By John Kornacki - 09/30/03 12:00 AM EDT
|Descendants of James Madison may be disappointed by this book, but Hollywood will love it.|
Imagine: A bona fide Founder who was father to two national constitutions (U.S. and French) and perhaps as many illegitimate children; a man who witnessed the French Revolution while sharing a mistress with Talleyrand; a man so close to the powerful that he was chosen to provide the eulogies for both George Washington and Alex-ander Hamilton; and a man who, when he finally settled down at the ripe old age of age 58, married a woman with a shady past from Virginia’s most prominent family, the Randolphs. The tall, charming, witty, dreamy-eyed Gouverneur Morris was witness to the great events of the late 18th and early 19th centuries and had a part in many of them.

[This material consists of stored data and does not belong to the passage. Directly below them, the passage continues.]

(* ===== verification/MessageQueueRun.v ===== *)
(** * Runs of the outgoing queue (src/internal/messagequeue/messagequeue.go)

    Extraction of messages, and the relation between the queue and the wantlist
    the remote peer builds, over whole runs. *)
From S2P Require Import Prelude Auth Wantlist Proto Message MessageQueue MessageQueueFacts.
From S2P Require Import PeerWantManager PeerWantFacts.
Open Scope Z_scope.

Module MQRun.
Import MQ MsgFacts MQFacts.
Section facts.
Context {CL : CidLib} {GO : GoRuntime} {BL : BlockLib} (sizeCid : Cid).
Implicit Types (q : MessageQueue) (c w : Want) (R : gset Want).

(** ** The first lock *)

(** The entries [es] are exactly the pending ones of [r]. *)
Record snap_of (r : RWL.recallWantlist) (es : list Entry) : Prop := {
  snap_NoDup : NoDup (Entry_Want <$> es);
  snap_pending : ∀ e, e ∈ es → RWL.pending r !! Entry_Want e = Some e;
  snap_dom : dom (RWL.pending r) = wset (Entry_Want <$> es);
}.

Lemma snap_Entries r : RWLFacts.wf r → snap_of r (WL.Entries (RWL.pending r)).
Proof.
  intros [Hp _]. split.
  - by apply WL.NoDup_Entries_wants.
  - intros e. by apply WL.elem_of_Entries.
  - rewrite WL.Entries_wants by done. apply set_eq. intros w.
    rewrite elem_of_dom, elem_of_list_to_set, list_elem_of_fmap. split.
    + intros [e He]. exists (w, e). by rewrite elem_of_range.
    + intros ([w' e] & -> & He%elem_of_range). eauto.
Qed.

Abbreviation is_have e := (Entry_WantType e = WantType_Have).

Record Dropped r (done : list Entry) (acc : RWL.recallWantlist * list Entry) : Prop := {
  dr_wf : RWLFacts.wf acc.1;
  dr_flt : acc.2 = filter (λ e, ¬ is_have e) done;
  dr_pending : ∀ c, RWL.pending acc.1 !! c =
    if decide (c ∈ Entry_Want <$> filter (λ e, is_have e) done) then None else RWL.pending r !! c;
  dr_sent : dom (RWL.sent acc.1) ⊆ dom (RWL.sent r);
}.

Lemma dropHaves_loop r es :
  RWLFacts.wf r → NoDup (Entry_Want <$> es) →
  (∀ e, e ∈ es → RWL.pending r !! Entry_Want e = Some e) →
  Dropped r es (foldl dropHaves (r, []) es).
Proof.
  intros Hr Hn He. apply foldl_inv.
  { split; cbn; [done|done| |done]. intros c. by rewrite decide_False by apply not_elem_of_nil. }
  intros pre e post [r' flt] Ees [[H1 H1'] H2 H3 H4]. cbn [fst snd] in *. subst flt.
  assert (Entry_Want e ∉ Entry_Want <$> pre) as Hfresh.
  { rewrite Ees, fmap_app in Hn. apply NoDup_app in Hn as (_ & Hd & _). intros Hi.
    apply (Hd _ Hi). left. }
  assert (RWL.pending r' !! Entry_Want e = Some e) as Hpe.
  { rewrite H3, decide_False; [apply He; rewrite Ees; set_solver|].
    intros (e' & E & [_ Hi]%list_elem_of_filter)%list_elem_of_fmap. apply Hfresh. rewrite E.
    by apply list_elem_of_fmap_2. }
  assert (∀ c, c ∈ Entry_Want <$> filter (λ e, is_have e) (pre ++ [e]) ↔
    c ∈ Entry_Want <$> filter (λ e, is_have e) pre ∨
    (if decide (is_have e) then c = Entry_Want e else False)) as Hsnoc.
  { intros c. rewrite filter_app, fmap_app, elem_of_app, filter_cons, filter_nil.
    case_decide; cbn; rewrite ?list_elem_of_singleton, ?elem_of_nil; done. }
  unfold dropHaves. cbn [fst snd].
  case_bool_decide as Eh; (split; cbn [fst snd]).
  - split; by apply WL.wf_RemoveType.
  - rewrite filter_app, filter_cons_False, app_nil_r by tauto. done.
  - intros c. cbn [RWL.pending RWL.RemoveType]. rewrite WL.lookup_RemoveType, Hpe, H3.
    rewrite (bool_decide_eq_false_2 (Entry_WantType e = WantType_Block)) by (rewrite Eh; done).
    cbn [andb]. specialize (Hsnoc c). rewrite decide_True in Hsnoc by done.
    repeat case_decide; first [done|exfalso; rewrite Hsnoc in *; intuition congruence].
  - cbn. etrans; [apply RWLFacts.dom_WL_RemoveType|done].
  - done.
  - rewrite filter_app, filter_cons_True by done. done.
  - intros c. rewrite H3. specialize (Hsnoc c). rewrite decide_False in Hsnoc by done.
    repeat case_decide; tauto || done.
  - done.
Qed.

Record Begun (supportsHave : bool) q (sn : snapshot) q1 : Prop := {
  bg_wf : wf q1;
  bg_all : supportsHave = true → q1 = q;
  bg_Pb : Pb q1 = Pb q;
  bg_Sb : Sb q1 = Sb q;
  bg_Pp : Pp q1 ⊆ Pp q;
  bg_Sp : Sp q1 ⊆ Sp q;
  bg_cancels : cancels q1 = cancels q;
  bg_msg : msg q1 = msg q;
  bg_closed : closed q1 = closed q;
  bg_max : maxMessageSize q1 = maxMessageSize q;
  bg_peer : snap_of (peerWants q1) (sn_peer sn);
  bg_bcst : snap_of (bcstWants q1) (sn_bcst sn);
  bg_cancel_NoDup : NoDup (sn_cancels sn);
  bg_cancel_set : wset (sn_cancels sn) = cancels q1;
}.

Lemma wset_Keys (s : gset Want) : wset (AuthSet.Keys s) = s.
Proof. apply set_eq. intros x. rewrite elem_of_list_to_set. apply elem_of_keys. Qed.

Lemma extract_begin_spec supportsHave q :
  wf q → Begun supportsHave q (extract_begin supportsHave q).1 (extract_begin supportsHave q).2.
Proof.
  intros Hq. destruct Hq as [Hb Hp Hm Hc]. unfold extract_begin. destruct supportsHave; cbn [negb].
  - split; cbn; try done; [by apply snap_Entries..|apply NoDup_keys|apply wset_Keys].
  - pose proof (snap_Entries _ Hp) as [S1 S2 S3].
    pose proof (dropHaves_loop _ _ Hp S1 S2) as [D1 D2 D3 D4].
    destruct (foldl dropHaves _ _) as [p flt]. cbn [fst snd] in *. subst flt.
    assert (dom (RWL.pending p) ⊆ dom (RWL.pending (peerWants q))) as Hsub.
    { intros w. rewrite !elem_of_dom, D3. case_decide; [by intros [? ?]|done]. }
    split; cbn; try done.
    + split; cbn; [done|done|done|]. unfold Pb, Sb, Pp, Sp in *. cbn. set_solver.
    + split.
      * eapply sublist_NoDup; [apply S1|]. apply fmap_sublist, sublist_filter.
      * intros e [Hne Hin]%list_elem_of_filter. rewrite D3, decide_False; [by apply S2|].
        intros (e' & E & [Hh Hin']%list_elem_of_filter)%list_elem_of_fmap.
        pose proof (S2 _ Hin). pose proof (S2 _ Hin'). rewrite E in *. simplify_eq.
      * apply set_eq. intros w. rewrite elem_of_dom, elem_of_list_to_set, list_elem_of_fmap.
        setoid_rewrite list_elem_of_filter. rewrite D3. split.
        -- case_decide as Hd; [by intros [? ?]|]. intros Hw.
           assert (w ∈ dom (RWL.pending (peerWants q))) as Hw' by by apply elem_of_dom.
           rewrite S3 in Hw'. apply elem_of_list_to_set, list_elem_of_fmap in Hw' as (e & -> & Hin).
           exists e. split_and!; [done| |done]. intros Hh. apply Hd, list_elem_of_fmap.
           exists e. by rewrite list_elem_of_filter.
        -- intros (e & -> & Hne & Hin). rewrite decide_False; [by rewrite S2|].
           intros (e' & E & [Hh Hin']%list_elem_of_filter)%list_elem_of_fmap.
           pose proof (S2 _ Hin). pose proof (S2 _ Hin'). rewrite E in *. simplify_eq.
    + by apply snap_Entries.
    + apply NoDup_keys.
    + apply wset_Keys.
Qed.

(** ** Between the locks *)

Lemma sortIfFull_perm size max es : sortIfFull sizeCid size max es ≡ₚ es.
Proof. unfold sortIfFull. case_match; [apply WL.SortEntries_perm|done]. Qed.

(** The message holds exactly the extracted elements, cancels marked as such, and
    at least one of them if there was any. *)
Record Built (sn : snapshot) (ex : extraction) (m : Message.impl) : Prop := {
  bu_peer : ∃ rest, sn_peer sn ≡ₚ ex_peer ex ++ rest;
  bu_bcst : ∃ rest, sn_bcst sn ≡ₚ ex_bcst ex ++ rest;
  bu_cancels : ∃ rest, sn_cancels sn = ex_cancels ex ++ rest;
  bu_only : only_wants m;
  bu_flags : ∀ w, flags m !! w =
    if decide (w ∈ ex_cancels ex) then Some true
    else if decide (w ∈ Entry_Want <$> ex_peer ex ++ ex_bcst ex) then Some false else None;
  bu_progress : ex_peer ex = [] → ex_bcst ex = [] → ex_cancels ex = [] →
    sn_peer sn = [] ∧ sn_bcst sn = [] ∧ sn_cancels sn = [];
}.

(** One filling loop, over a permutation of the snapshot's list. *)
Lemma fill_taken {A} (k : nat) (l l' : list A) (full : bool) :
  l' ≡ₚ l → (full = true → l ≠ []) → (l ≠ [] → (0 < k)%nat) →
  (∃ rest, l' ≡ₚ take k l ++ rest) ∧
  (take k l = [] → l' = []) ∧ (take k l = [] → full = false).
Proof.
  intros Hp Hf Hk. split; [exists (drop k l); by rewrite take_drop|].
  assert (take k l = [] → l = []) as Ht.
  { destruct l as [|x l]; [done|]. destruct k; [by specialize (Hk ltac:(done)); lia|done]. }
  split; intros E; specialize (Ht E); subst l.
  - by apply Permutation_nil.
  - destruct full; [by destruct (Hf eq_refl)|done].
Qed.

Lemma extract_build_spec supportsHave sn max m :
  flags m = ∅ → only_wants m →
  (∀ w, w ∈ sn_cancels sn → w ∉ Entry_Want <$> sn_peer sn ∧ w ∉ Entry_Want <$> sn_bcst sn) →
  Built sn (extract_build sizeCid supportsHave sn max m).1 (extract_build sizeCid supportsHave sn max m).2.
Proof.
  intros Hm Ho Hd. unfold extract_build.
  destruct (fill_spec Message.Cancel (λ c, c) true max (sn_cancels sn) 0 m 0)
    as (kc & size1 & m1 & full1 & -> & Hc1 & Hc2 & Hc3 & Hc4);
    [intros; apply flags_addEntry|intros; by apply only_wants_addEntry|done|].
  rewrite Nat.add_0_l.
  assert (∀ w, flags m1 !! w =
    if decide (w ∈ take kc (sn_cancels sn)) then Some true else None) as F1.
  { intros w. rewrite Hc4, Hm, lookup_empty. repeat case_decide; rewrite list_fmap_id in *; done. }
  destruct (fill_taken kc (sn_cancels sn) (sn_cancels sn) full1) as (_ & Tc1 & Tc2); [done..|].
  set (tc := take kc (sn_cancels sn)) in *.
  assert (sn_cancels sn = tc ++ drop kc (sn_cancels sn)) as Ec by (unfold tc; by rewrite take_drop).
  assert (∀ w, w ∈ tc → w ∈ sn_cancels sn) as Hsubc by (rewrite Ec; set_solver).
  destruct full1.
  { split; cbn; [by exists (sn_peer sn)|by exists (sn_bcst sn)|by eexists|done|done|].
    intros _ _ Ht. by specialize (Tc2 Ht). }
  set (pe := sortIfFull _ _ _ (sn_peer sn)).
  destruct (fill_spec addPeerEntry Entry_Want false max pe size1 m1 0)
    as (kp & size2 & m2 & full2 & -> & Hp1 & Hp2 & Hp3 & Hp4);
    [intros; apply flags_addEntry|intros; by apply only_wants_addEntry|done|].
  rewrite Nat.add_0_l.
  destruct (fill_taken kp pe (sn_peer sn) full2) as ([rp Rp] & Tp1 & Tp2);
    [symmetry; apply sortIfFull_perm|done..|]. set (tp := take kp pe) in *.
  assert (∀ w, flags m2 !! w = if decide (w ∈ tc) then Some true
    else if decide (w ∈ Entry_Want <$> tp) then Some false else None) as F2.
  { intros w. rewrite Hp4, F1.
    assert (w ∈ tc → w ∉ Entry_Want <$> tp) as Hdis.
    { intros [Hx _]%Hsubc%Hd Hw. apply Hx. rewrite Rp, fmap_app. set_solver. }
    destruct (decide (w ∈ tc)), (decide (w ∈ Entry_Want <$> tp)); tauto || done. }
  destruct full2.
  { split; cbn; [by exists rp|by exists (sn_bcst sn)|by eexists|done| |].
    - intros w. by rewrite F2, app_nil_r.
    - intros Ht. by specialize (Tp2 Ht). }
  set (be := sortIfFull _ _ _ (sn_bcst sn)).
  destruct (fill_spec (addBcstEntry supportsHave) Entry_Want false max be size2 m2 0)
    as (kb & size3 & m3 & full3 & -> & Hb1 & Hb2 & Hb3 & Hb4);
    [intros; apply flags_addEntry|intros; by apply only_wants_addEntry|done|].
  rewrite Nat.add_0_l.
  destruct (fill_taken kb be (sn_bcst sn) full3) as ([rb Rb] & Tb1 & _);
    [symmetry; apply sortIfFull_perm|done..|]. set (tb := take kb be) in *.
  split; cbn; [by exists rp|by exists rb|by eexists|done| |].
  - intros w. rewrite Hb4, F2.
    assert (w ∈ tc → w ∉ Entry_Want <$> tb) as Hdis.
    { intros [_ Hx]%Hsubc%Hd Hw. apply Hx. rewrite Rb, fmap_app. set_solver. }
    rewrite fmap_app. destruct (decide (w ∈ tc)), (decide (w ∈ Entry_Want <$> tp)),
      (decide (w ∈ Entry_Want <$> tb)), (decide (w ∈ (Entry_Want <$> tp) ++ (Entry_Want <$> tb))) as [Hi|Hi];
      rewrite elem_of_app in Hi; tauto || done.
  - intros. split_and!; auto.
Qed.

(** ** The second lock *)

Lemma finishCancels cs m l :
  NoDup l → wset l ⊆ cs → foldl finishCancel (cs, m) l = (cs ∖ wset l, m).
Proof.
  intros Hn. revert cs. induction Hn as [|c l Hc Hn IH]; intros cs Hs; cbn [foldl].
  { f_equal. set_solver. }
  unfold finishCancel at 2. rewrite (proj2 (AuthSet.set_Has_spec cs c)) by set_solver. cbn [negb].
  rewrite IH by (unfold AuthSet.Remove; set_solver). unfold AuthSet.Remove. f_equal. set_solver.
Qed.

(** Part of a snapshot is still pending. *)
Lemma snap_part r es es' rest :
  snap_of r es → es ≡ₚ es' ++ rest →
  NoDup (Entry_Want <$> es') ∧ (∀ e, e ∈ es' → RWL.pending r !! Entry_Want e = Some e) ∧
  wset (Entry_Want <$> es') ⊆ dom (RWL.pending r).
Proof.
  intros [H1 H2 H3] Hp. rewrite Hp, fmap_app in H1. apply NoDup_app in H1 as (H1 & _ & _).
  split; [done|]. split.
  - intros e He. apply H2. rewrite Hp. set_solver.
  - rewrite H3. intros w. rewrite !elem_of_list_to_set, Hp, fmap_app. set_solver.
Qed.

(** The whole extraction, without interference: the wants [tp] and [tb] move from
    the pending to the sent lists, the cancels [tc] leave the queue, and the
    message says exactly that. *)
Record Extracted (supportsHave : bool) q (tp tb tc : gset Want)
    (x : list Entry * list Entry * MessageQueue) : Prop := {
  et_wf : RWLFacts.wf (bcstWants x.2) ∧ RWLFacts.wf (peerWants x.2);
  et_Pb : Pb x.2 = Pb q ∖ tb;
  et_Sb : Sb x.2 = Sb q ∪ tb;
  et_Pp : Pp x.2 ⊆ Pp q ∖ tp;
  et_Sp : Sp x.2 ⊆ Sp q ∪ tp;
  et_all : supportsHave = true → Pp x.2 = Pp q ∖ tp ∧ Sp x.2 = Sp q ∪ tp;
  et_cancels : cancels x.2 = cancels q ∖ tc;
  et_sub : tb ⊆ Pb q ∧ tp ⊆ Pp q ∧ tc ⊆ cancels q;
  et_flags : ∀ w, flags (msg x.2) !! w =
    if decide (w ∈ tc) then Some true else if decide (w ∈ tp ∪ tb) then Some false else None;
  et_only : only_wants (msg x.2);
  et_closed : closed x.2 = closed q;
  et_progress : tp ∪ tb ∪ tc = ∅ → Pb x.2 = ∅ ∧ Pp x.2 = ∅ ∧ cancels x.2 = ∅;
}.

Lemma wset_nil (l : list Want) : wset l = ∅ → l = [].
Proof. destruct l; [done|]. cbn. set_solver. Qed.

Lemma extractOutgoingMessage_spec supportsHave q :
  wf q →
  ∃ tp tb tc, Extracted supportsHave q tp tb tc (extractOutgoingMessage sizeCid supportsHave q).
Proof.
  intros Hq. unfold extractOutgoingMessage.
  pose proof (extract_begin_spec supportsHave q Hq) as HB.
  destruct (extract_begin supportsHave q) as [sn q1]. cbn [fst snd] in HB.
  destruct HB as [Hq1 Hall E1 E2 E3 E4 E5 E6 E7 E8 Sp1 Sb1 Nc Cc].
  destruct (wf_msg _ Hq1) as [Hm Ho].
  assert (∀ w, w ∈ sn_cancels sn → w ∉ Entry_Want <$> sn_peer sn ∧ w ∉ Entry_Want <$> sn_bcst sn) as Hd.
  { intros w Hw. pose proof (wf_cancels _ Hq1) as Hdis.
    assert (w ∈ cancels q1) as Hwc by (rewrite <- Cc; by apply elem_of_list_to_set).
    unfold Pb, Pp in Hdis. rewrite (snap_dom _ _ Sp1), (snap_dom _ _ Sb1) in Hdis. set_solver. }
  pose proof (extract_build_spec supportsHave sn (maxMessageSize q1) (msg q1) Hm Ho Hd) as HU.
  destruct (extract_build _ _ _ _ _) as [ex m]. cbn [fst snd] in HU.
  destruct HU as [[rp Rp] [rb Rb] [rc Rc] Honly Hfl Hpr].
  destruct (snap_part _ _ _ _ Sp1 Rp) as (Np & Pe & Sp').
  destruct (snap_part _ _ _ _ Sb1 Rb) as (Nb & Be & Sb').
  unfold extract_finish.
  destruct (RWLFacts.markSents_pending _ _ m [] (wf_peer _ Hq1) Np Pe) as (p' & -> & Wp & Dp & Tp).
  destruct (RWLFacts.markSents_pending _ _ m [] (wf_bcst _ Hq1) Nb Be) as (b' & -> & Wb & Db & Tb).
  rewrite finishCancels.
  2: { rewrite Rc in Nc. by apply NoDup_app in Nc as (? & _ & _). }
  2: { rewrite <- Cc, Rc, list_to_set_app_L. set_solver. }
  exists (wset (Entry_Want <$> ex_peer ex)), (wset (Entry_Want <$> ex_bcst ex)), (wset (ex_cancels ex)).
  unfold Pb, Sb, Pp, Sp in *.
  split; unfold Pb, Sb, Pp, Sp; cbn; [done|by rewrite Db, E1|by rewrite Tb, E2|set_solver|set_solver| |by rewrite E5| | |done|done|].
  - intros Hs. by rewrite Dp, Tp, (Hall Hs).
  - rewrite <- E1, <- E5, <- Cc, Rc, list_to_set_app_L. set_solver.
  - intros w. rewrite Hfl. rewrite fmap_app.
    repeat case_decide; rewrite ?elem_of_union, ?elem_of_list_to_set, ?elem_of_app in *; tauto || done.
  - intros Hem. rewrite <- Cc. rewrite Db, Dp, (snap_dom _ _ Sp1), (snap_dom _ _ Sb1).
    destruct Hpr as (-> & -> & ->); [..|cbn; set_solver].
    + apply (fmap_nil_inv Entry_Want), wset_nil. set_solver.
    + apply (fmap_nil_inv Entry_Want), wset_nil. set_solver.
    + apply wset_nil. set_solver.
Qed.
End facts.
End MQRun.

Richard Brookhiser’s fascinating and entertaining book Gentleman Revolutionary places Morris rightfully at the center of major historical action. He seemed to know everyone and be everywhere: at Washington’s side in snowy Valley Forge, debating with the Founders in steamy Philadelphia, lounging with elegant and beautiful women of steamier Paris just as the French Revolution unfolded. He later served in the U.S. Senate, yet still managed to find time for ladies domestique and to scout sites for the Erie Canal.

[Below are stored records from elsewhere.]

(* ===== verification/MessageQueueWire.v ===== *)
(** * The queue and the remote peer's wantlist (src/internal/messagequeue/messagequeue.go)

    Whole runs of one queue: the calls of the peer manager, the cases of the
    select loop and the messages on the wire. *)
From S2P Require Import Prelude Auth Wantlist Proto Message MessageQueue MessageQueueFacts.
From S2P Require Import MessageQueueRun.
From S2P Require Import PeerWantManager PeerWantFacts.
Open Scope Z_scope.

Module MQWire.
Import MQ MsgFacts MQFacts MQRun.
Section facts.
Context {CL : CidLib} {GO : GoRuntime} {BL : BlockLib} (sizeCid : Cid).
Implicit Types (q : MessageQueue) (w : Want) (R : gset Want) (net : netres).

(** The remote peer's wantlist after the messages among the events. *)
Definition remote R (evs : list mq_event) : gset Want :=
  foldl (λ R e, match e with EvSend m => recv R m | _ => R end) R evs.

(** What one turn of the run loop does to the sets: the wants [t] were sent and
    the cancels [tc] were sent.  A turn that fails on the network closes the
    queue, and nothing is claimed about a closed queue. *)
Record Turn (supportsHave : bool) q R (t tc : gset Want) q' R' : Prop := mkTurn {
  tn_closed : closed q' = closed q;
  tn_cancels : cancels q' = cancels q ∖ tc;
  tn_tc : tc ⊆ cancels q;
  tn_t : t ⊆ tracked q;
  tn_remote : R' = (R ∖ tc) ∪ t;
  tn_sent : Sb q' ∪ Sp q' ⊆ Sb q ∪ Sp q ∪ t;
  tn_all : supportsHave = true → Sb q' ∪ Sp q' = Sb q ∪ Sp q ∪ t ∧ tracked q' = tracked q;
}.

Definition Eff (supportsHave : bool) q R q' R' : Prop :=
  wf q' ∧ (closed q' = true ∨ ∃ t tc, Turn supportsHave q R t tc q' R').

Lemma Turn_same sH q0 q1 q2 q3 R R' t tc :
  same q0 q1 → closed q1 = closed q0 → same q2 q3 → closed q3 = closed q2 →
  Turn sH q1 R t tc q2 R' → Turn sH q0 R t tc q3 R'.
Proof.
  intros Hs1 Ec1 Hs2 Ec2 [T1 T2 T3 T4 T5 T6 T7].
  destruct (sets_same _ _ Hs1) as (A1 & A2 & A3 & A4 & A5).
  destruct (sets_same _ _ Hs2) as (B1 & B2 & B3 & B4 & B5).
  unfold tracked in *. rewrite A1, A2, A3, A4 in *.
  split; rewrite ?B1, ?B2, ?B3, ?B4, ?B5, ?Ec2, <- ?A5, <- ?Ec1; try done.
  unfold tracked. rewrite B1, B2, B3, B4. done.
Qed.

Lemma Eff_same sH q0 q1 q2 q3 R R' :
  same q0 q1 → closed q1 = closed q0 → same q2 q3 → closed q3 = closed q2 →
  Eff sH q1 R q2 R' → Eff sH q0 R q3 R'.
Proof.
  intros Hs1 Ec1 Hs2 Ec2 [Hw [Hc|(t & tc & HT)]]; (split; [by eapply wf_same|]).
  - left. congruence.
  - right. exists t, tc. by eapply Turn_same.
Qed.

Lemma Eff_refl sH q R : wf q → Eff sH q R q R.
Proof.
  intros Hq. split; [done|]. right. exists ∅, ∅. split; try done; set_solver.
Qed.

Lemma onSent_same now sp sb q : same q (onSent now sp sb q).
Proof.
  assert (∀ es r, RWL.pending (foldl (λ r e, if Want_Defined (Entry_Want e)
      then RWL.SentAt (Entry_Want e) now r else r) r es) = RWL.pending r ∧
    RWL.sent (foldl (λ r e, if Want_Defined (Entry_Want e)
      then RWL.SentAt (Entry_Want e) now r else r) r es) = RWL.sent r) as E.
  { intros es. induction es as [|e es IH]; intros r; [done|]. cbn [foldl].
    destruct (IH (if Want_Defined (Entry_Want e) then RWL.SentAt (Entry_Want e) now r else r)) as [-> ->].
    case_match; [|done]. apply RWLFacts.SentAt_lists. }
  unfold onSent. split; cbn; try done; apply E.
Qed.

Lemma wf_extracted sH q tp tb tc x m :
  wf q → Extracted sH q tp tb tc x → wf (set_msg (Message.Reset false m) x.2).
Proof.
  intros [_ _ _ Hc] [[H1 H2] E1 E2 E3 E4 _ E5 [S1 [S2 S3]] _ _ _ _].
  split; [done|done|split; [apply fmap_empty|done]|].
  unfold Pb, Sb, Pp, Sp in *. cbn in *. rewrite E5, E1, E2. clear -Hc E3 E4 S1 S2 S3.
  intros w Hw. apply elem_of_difference in Hw as [Hw _]. specialize (Hc w Hw). set_solver.
Qed.

Lemma Turn_extracted sH q R tp tb tc x q' R' :
  Extracted sH q tp tb tc x → same x.2 (set_msg (msg x.2) q') → closed q' = closed x.2 →
  R' = (R ∖ tc) ∪ (tp ∪ tb) → Turn sH q R (tp ∪ tb) tc q' R'.
Proof.
  intros [_ E1 E2 E3 E4 Ea E5 [S1 [S2 S3]] _ _ Ec _] [B1 B2 B3 B4 B5 _] Hc HR.
  assert (Pb q' = Pb x.2) as F1 by (unfold Pb; cbn in B1; congruence).
  assert (Sb q' = Sb x.2) as F2 by (unfold Sb; cbn in B2; congruence).
  assert (Pp q' = Pp x.2) as F3 by (unfold Pp; cbn in B3; congruence).
  assert (Sp q' = Sp x.2) as F4 by (unfold Sp; cbn in B4; congruence).
  cbn in B5. split.
  - congruence.
  - congruence.
  - done.
  - unfold tracked. clear -S1 S2. set_solver.
  - done.
  - rewrite F2, F4, E2. clear -E4. set_solver.
  - intros Hs. destruct (Ea Hs) as [Ea1 Ea2]. unfold tracked. rewrite F1, F2, F3, F4, E1, E2, Ea1, Ea2.
    clear -S1 S2. split; [set_solver|]. apply set_eq. intros w.
    rewrite !elem_of_union, !elem_of_difference.
    destruct (decide (w ∈ tb)), (decide (w ∈ tp)); set_solver.
Qed.

Lemma recv_extracted sH q R tp tb tc x :
  wf q → Extracted sH q tp tb tc x → recv R (msg x.2) = (R ∖ tc) ∪ (tp ∪ tb).
Proof.
  intros [_ _ _ Hc] [_ _ _ _ _ _ _ [S1 [S2 S3]] Hf _ _ _]. unfold Pb, Sb, Pp, Sp in *.
  assert (∀ w, w ∈ tc → w ∉ tp ∪ tb) as Hd.
  { intros w Hw Ht%elem_of_union. apply (Hc w (S3 w Hw)). rewrite !elem_of_union.
    destruct Ht as [Ht|Ht]; [specialize (S2 w Ht)|specialize (S1 w Ht)]; tauto. }
  apply set_eq. intros w. rewrite elem_of_recv, elem_of_union, elem_of_difference, Hf.
  repeat case_decide; naive_solver.
Qed.

Lemma send_extracted_Eff sH q R tp tb tc x net now :
  wf q → Extracted sH q tp tb tc x →
  let r := send_extracted net now x in Eff sH q R r.1 (remote R r.2).
Proof.
  intros Hq HE. cbn zeta. pose proof (wf_extracted _ _ _ _ _ _ (msg x.2) Hq HE) as Hw.
  pose proof (recv_extracted _ _ R _ _ _ _ Hq HE) as Hr.
  destruct x as [[sp sb] q1]. cbn [snd] in *. unfold send_extracted.
  destruct (Message.Empty (msg q1)) eqn:Em.
  - split; [done|]. right. exists (tp ∪ tb), tc.
    apply (Empty_flags _ (et_only _ _ _ _ _ _ HE)) in Em. cbn [snd] in Em.
    eapply (Turn_extracted _ _ _ _ _ _ (sp, sb, q1)); [done|by split|done|].
    assert (∀ w, w ∉ tc ∧ w ∉ tp ∪ tb) as Hn.
    { intros w. pose proof (et_flags _ _ _ _ _ _ HE w) as Hf. cbn [snd] in Hf.
      rewrite Em, lookup_empty in Hf. repeat case_decide; done. }
    cbn. clear -Hn. set_solver.
  - destruct (net_sent net); cbn [negb].
    + set (q2 := onSent now sp sb q1).
      set (q3 := if hasPendingWork q2 then signalWorkReady now q2 else q2).
      assert (same q1 q3) as Hs.
      { etrans; [apply (onSent_same now sp sb)|]. fold q2. unfold q3.
        case_match; [apply same_signal|done]. }
      assert (closed q3 = closed q1) as Hcl
        by (unfold q3, signalWorkReady; repeat case_match; done).
      cbn [fst snd]. split.
      * eapply wf_same; [|apply Hw]. destruct Hs as [A1 A2 A3 A4 A5 A6]. split; cbn; try done.
        by rewrite A6.
      * right. exists (tp ∪ tb), tc.
        eapply (Turn_extracted _ _ _ _ _ _ (sp, sb, q1)); [done| |done|].
        -- destruct Hs. by split.
        -- cbn. done.
    + cbn [fst snd]. split; [|by left].
      eapply wf_same; [|apply Hw]. by split.
Qed.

Most people (such as the reviewer before reading this book) believe the much smaller and duller James Madison was the father of the Constitution. That possible misconception is explained by the fact that the best record of the Constitutional Convention comes from Madison’s detailed, personal notes.
Yet even Madison acknowledged Morris’ role: “The finish given to the style and arrangement of the Constitution fairly belongs to [his] pen. … A better choice could not have been made, as the performance of the task proved.”
Morris wrote the Constitution in four days after a committee that included Madison assigned it to him. He took a long, choppy draft and compressed it. For example, he reduced the draft’s 23 articles to a tightly worded — and far clearer — seven.
Morris’ greatest gift to the Constitution was probably the Preamble. He elevated the roll-call effect of the draft — “We the people of the states of New Hampshire,
Massachusetts,” etc. — into the simpler and more compelling: “We the People of the United States.” That the people should be emphasized as the source of power rather than the states is profound. Some critics, such as Patrick Henry, would point to those words as a reason to oppose the Constitution, but others would look to them as source of inspiration for union.
Brookhiser takes us on a far-ranging tour of a remarkable American life made more remarkable by the fact that Morris had a disfigured arm and only one leg. That didn’t seem to interfere with or impede his adventures in liberty and love.
History needs no dramatic punching-up to make a film or television series out of the life of Morris; it would be like blending “The Patriot” with “Tom Jones.” Imagine say, Sean Connery as the elder statesman with Leonardo DiCaprio as the younger, more glandular, version. Add Sharon Stone as the intriguing Nancy Randolph, a chorus of Bond girls in Marie Antoinette wigs and voila! Who needs a smelly flounder of a show like “K Street” when the table is set for real American political history on the half-shell with a little French champagne.
Alas, no film or series yet, but, as in most cases, the book is better anyway.